→ Instructions to follow
Identify every line in the records below that contains the word "simpl", and reproduce each one.

------------------------------------

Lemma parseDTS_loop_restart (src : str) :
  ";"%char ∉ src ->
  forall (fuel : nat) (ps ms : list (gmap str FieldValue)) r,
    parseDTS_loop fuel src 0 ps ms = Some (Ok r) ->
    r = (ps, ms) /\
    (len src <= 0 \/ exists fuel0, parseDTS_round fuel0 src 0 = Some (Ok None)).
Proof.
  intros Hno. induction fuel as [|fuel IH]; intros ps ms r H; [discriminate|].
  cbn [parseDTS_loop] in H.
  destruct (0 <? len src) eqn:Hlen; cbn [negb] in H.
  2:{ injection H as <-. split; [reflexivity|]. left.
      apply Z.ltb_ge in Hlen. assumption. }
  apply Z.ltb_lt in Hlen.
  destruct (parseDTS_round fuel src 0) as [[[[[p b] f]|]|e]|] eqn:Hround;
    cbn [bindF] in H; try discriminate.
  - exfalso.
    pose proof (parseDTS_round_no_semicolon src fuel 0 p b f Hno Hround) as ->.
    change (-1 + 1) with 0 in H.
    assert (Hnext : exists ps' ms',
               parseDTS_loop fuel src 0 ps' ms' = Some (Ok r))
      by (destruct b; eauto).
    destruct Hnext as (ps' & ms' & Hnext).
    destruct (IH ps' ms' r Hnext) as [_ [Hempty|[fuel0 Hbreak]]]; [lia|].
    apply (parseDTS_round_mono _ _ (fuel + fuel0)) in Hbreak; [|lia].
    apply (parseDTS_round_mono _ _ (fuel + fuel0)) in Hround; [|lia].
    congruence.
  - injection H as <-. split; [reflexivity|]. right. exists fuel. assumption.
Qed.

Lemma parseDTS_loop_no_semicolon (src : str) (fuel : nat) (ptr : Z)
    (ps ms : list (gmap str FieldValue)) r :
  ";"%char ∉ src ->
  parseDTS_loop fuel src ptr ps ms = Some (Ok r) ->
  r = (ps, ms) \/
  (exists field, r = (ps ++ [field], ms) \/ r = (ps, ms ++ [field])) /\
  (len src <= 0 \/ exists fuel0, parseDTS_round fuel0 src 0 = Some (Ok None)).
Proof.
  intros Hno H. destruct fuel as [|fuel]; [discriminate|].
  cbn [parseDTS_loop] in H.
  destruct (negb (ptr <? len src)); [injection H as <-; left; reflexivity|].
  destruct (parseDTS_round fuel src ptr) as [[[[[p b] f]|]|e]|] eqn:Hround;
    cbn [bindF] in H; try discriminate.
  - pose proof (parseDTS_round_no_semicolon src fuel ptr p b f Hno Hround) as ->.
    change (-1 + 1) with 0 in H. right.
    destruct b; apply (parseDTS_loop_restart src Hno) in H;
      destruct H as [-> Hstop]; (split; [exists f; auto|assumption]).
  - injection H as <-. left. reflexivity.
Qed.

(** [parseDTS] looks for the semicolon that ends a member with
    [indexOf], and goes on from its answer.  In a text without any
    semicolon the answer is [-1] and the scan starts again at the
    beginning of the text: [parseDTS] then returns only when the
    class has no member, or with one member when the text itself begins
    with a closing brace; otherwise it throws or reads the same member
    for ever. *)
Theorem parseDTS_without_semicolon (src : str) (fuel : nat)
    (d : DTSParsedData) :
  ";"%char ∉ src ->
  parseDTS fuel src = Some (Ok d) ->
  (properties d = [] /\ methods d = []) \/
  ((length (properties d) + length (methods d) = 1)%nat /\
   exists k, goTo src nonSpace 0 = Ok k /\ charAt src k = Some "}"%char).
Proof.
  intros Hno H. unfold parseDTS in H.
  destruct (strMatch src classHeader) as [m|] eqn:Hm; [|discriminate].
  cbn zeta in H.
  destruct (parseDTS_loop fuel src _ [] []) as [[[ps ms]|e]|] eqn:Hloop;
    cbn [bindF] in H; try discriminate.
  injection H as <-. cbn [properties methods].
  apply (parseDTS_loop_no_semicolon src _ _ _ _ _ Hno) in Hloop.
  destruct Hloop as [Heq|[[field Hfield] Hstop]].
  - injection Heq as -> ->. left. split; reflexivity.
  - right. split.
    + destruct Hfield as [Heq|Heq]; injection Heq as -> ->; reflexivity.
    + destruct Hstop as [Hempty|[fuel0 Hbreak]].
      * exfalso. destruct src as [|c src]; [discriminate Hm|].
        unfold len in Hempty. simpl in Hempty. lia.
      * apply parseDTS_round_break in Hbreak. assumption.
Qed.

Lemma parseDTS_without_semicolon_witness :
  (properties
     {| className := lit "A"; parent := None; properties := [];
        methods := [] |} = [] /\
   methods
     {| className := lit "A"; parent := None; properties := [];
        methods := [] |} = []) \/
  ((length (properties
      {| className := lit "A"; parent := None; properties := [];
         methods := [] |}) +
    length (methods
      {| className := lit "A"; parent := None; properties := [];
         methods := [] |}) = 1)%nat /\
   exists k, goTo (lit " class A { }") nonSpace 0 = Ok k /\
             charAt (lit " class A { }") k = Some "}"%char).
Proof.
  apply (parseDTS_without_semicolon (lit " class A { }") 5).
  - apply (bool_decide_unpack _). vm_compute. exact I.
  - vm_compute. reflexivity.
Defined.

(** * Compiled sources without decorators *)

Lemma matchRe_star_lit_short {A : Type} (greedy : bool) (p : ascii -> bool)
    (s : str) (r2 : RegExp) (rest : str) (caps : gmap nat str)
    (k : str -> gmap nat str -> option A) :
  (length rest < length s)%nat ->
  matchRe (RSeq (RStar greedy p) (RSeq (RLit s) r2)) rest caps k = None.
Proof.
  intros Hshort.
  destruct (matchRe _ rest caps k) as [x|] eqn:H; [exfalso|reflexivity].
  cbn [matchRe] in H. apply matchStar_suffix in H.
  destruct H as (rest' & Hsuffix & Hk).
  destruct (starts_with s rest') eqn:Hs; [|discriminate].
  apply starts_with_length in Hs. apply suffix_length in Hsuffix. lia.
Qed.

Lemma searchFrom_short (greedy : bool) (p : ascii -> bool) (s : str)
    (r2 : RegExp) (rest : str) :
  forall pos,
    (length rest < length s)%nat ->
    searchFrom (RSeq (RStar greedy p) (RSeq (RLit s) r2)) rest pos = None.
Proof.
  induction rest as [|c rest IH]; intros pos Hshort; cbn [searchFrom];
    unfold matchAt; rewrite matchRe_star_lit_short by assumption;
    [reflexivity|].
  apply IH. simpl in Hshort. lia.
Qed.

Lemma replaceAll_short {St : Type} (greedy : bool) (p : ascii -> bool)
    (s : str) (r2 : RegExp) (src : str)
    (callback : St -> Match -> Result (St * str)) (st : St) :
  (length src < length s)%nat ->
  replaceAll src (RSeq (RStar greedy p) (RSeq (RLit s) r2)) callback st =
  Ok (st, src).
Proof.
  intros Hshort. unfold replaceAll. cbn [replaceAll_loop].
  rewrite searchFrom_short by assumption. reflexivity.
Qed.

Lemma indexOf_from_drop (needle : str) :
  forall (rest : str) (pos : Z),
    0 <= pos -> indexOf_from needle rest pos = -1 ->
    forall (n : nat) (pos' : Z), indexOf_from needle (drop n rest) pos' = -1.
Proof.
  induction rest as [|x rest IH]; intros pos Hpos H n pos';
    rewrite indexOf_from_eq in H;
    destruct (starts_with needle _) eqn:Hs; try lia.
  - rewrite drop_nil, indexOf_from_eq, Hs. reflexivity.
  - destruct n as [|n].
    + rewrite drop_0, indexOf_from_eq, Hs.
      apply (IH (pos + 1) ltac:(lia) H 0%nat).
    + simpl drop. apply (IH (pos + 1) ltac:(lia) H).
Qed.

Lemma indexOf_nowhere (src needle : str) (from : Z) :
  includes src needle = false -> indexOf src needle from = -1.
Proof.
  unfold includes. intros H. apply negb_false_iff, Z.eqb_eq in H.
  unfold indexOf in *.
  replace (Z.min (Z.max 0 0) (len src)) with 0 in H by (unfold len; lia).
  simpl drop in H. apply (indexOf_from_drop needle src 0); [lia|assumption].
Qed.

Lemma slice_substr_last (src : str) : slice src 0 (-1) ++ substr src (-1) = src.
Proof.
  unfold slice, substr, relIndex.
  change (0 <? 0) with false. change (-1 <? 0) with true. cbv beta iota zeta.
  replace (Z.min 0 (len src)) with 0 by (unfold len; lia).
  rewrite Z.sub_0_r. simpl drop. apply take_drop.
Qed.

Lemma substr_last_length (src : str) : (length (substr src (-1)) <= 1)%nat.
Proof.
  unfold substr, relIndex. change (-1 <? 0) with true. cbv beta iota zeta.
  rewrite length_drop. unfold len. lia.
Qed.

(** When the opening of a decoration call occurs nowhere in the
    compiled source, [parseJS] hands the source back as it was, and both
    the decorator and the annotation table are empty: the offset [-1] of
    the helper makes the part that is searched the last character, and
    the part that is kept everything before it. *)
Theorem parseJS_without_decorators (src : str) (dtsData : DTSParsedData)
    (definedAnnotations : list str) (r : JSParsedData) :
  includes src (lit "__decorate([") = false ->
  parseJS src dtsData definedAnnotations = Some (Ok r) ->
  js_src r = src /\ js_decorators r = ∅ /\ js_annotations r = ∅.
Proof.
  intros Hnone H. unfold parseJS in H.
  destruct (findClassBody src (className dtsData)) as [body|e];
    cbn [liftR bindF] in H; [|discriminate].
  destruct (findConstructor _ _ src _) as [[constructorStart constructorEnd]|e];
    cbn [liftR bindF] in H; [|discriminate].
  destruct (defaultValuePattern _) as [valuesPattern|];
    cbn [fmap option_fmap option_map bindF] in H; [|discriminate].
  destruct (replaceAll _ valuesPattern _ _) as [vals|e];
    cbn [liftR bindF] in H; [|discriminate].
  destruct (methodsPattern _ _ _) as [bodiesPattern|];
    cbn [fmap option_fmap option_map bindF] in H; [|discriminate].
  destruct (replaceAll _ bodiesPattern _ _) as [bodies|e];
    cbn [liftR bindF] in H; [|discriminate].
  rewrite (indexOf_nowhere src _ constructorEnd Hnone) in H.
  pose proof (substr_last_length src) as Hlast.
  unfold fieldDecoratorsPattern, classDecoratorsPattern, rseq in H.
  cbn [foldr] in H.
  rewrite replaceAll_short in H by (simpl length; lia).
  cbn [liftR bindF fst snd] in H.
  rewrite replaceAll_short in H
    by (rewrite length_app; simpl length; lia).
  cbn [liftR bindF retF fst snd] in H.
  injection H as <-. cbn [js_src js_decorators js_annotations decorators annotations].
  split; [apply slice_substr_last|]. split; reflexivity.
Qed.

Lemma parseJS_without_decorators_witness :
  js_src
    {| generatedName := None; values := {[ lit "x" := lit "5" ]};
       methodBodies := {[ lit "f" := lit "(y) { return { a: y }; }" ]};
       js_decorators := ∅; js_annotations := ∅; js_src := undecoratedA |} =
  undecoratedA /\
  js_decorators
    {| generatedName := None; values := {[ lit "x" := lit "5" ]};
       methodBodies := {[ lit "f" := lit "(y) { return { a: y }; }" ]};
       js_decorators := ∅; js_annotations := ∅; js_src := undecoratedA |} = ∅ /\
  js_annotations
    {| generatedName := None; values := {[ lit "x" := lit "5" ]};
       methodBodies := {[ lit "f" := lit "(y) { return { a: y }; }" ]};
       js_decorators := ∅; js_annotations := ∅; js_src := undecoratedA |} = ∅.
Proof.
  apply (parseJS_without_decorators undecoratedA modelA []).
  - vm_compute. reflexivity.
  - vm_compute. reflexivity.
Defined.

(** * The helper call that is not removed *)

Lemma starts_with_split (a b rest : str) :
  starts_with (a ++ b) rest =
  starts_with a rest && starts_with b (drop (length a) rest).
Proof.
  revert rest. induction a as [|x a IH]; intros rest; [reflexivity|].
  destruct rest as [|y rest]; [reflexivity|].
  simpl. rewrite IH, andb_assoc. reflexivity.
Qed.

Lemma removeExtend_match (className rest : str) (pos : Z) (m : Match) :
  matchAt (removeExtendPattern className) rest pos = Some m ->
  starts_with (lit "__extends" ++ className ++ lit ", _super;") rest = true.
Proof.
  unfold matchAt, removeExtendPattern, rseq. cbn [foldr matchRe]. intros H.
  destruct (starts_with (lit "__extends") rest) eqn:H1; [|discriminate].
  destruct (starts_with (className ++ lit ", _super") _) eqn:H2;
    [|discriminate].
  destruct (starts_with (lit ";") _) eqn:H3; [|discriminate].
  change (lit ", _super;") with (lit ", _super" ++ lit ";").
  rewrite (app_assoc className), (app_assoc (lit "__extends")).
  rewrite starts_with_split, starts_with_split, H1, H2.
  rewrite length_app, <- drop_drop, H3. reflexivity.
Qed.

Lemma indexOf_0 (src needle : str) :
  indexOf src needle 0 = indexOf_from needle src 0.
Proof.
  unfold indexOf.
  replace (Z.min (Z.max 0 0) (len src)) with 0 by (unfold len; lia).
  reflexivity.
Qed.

------------------------------------

→ Answer to the problem
        unfold len in Hempty. simpl in Hempty. lia.
  apply IH. simpl in Hshort. lia.
    + simpl drop. apply (IH (pos + 1) ltac:(lia) H).
  simpl drop in H. apply (indexOf_from_drop needle src 0); [lia|assumption].
  rewrite Z.sub_0_r. simpl drop. apply take_drop.
  rewrite replaceAll_short in H by (simpl length; lia).
    by (rewrite length_app; simpl length; lia).
  simpl. rewrite IH, andb_assoc. reflexivity.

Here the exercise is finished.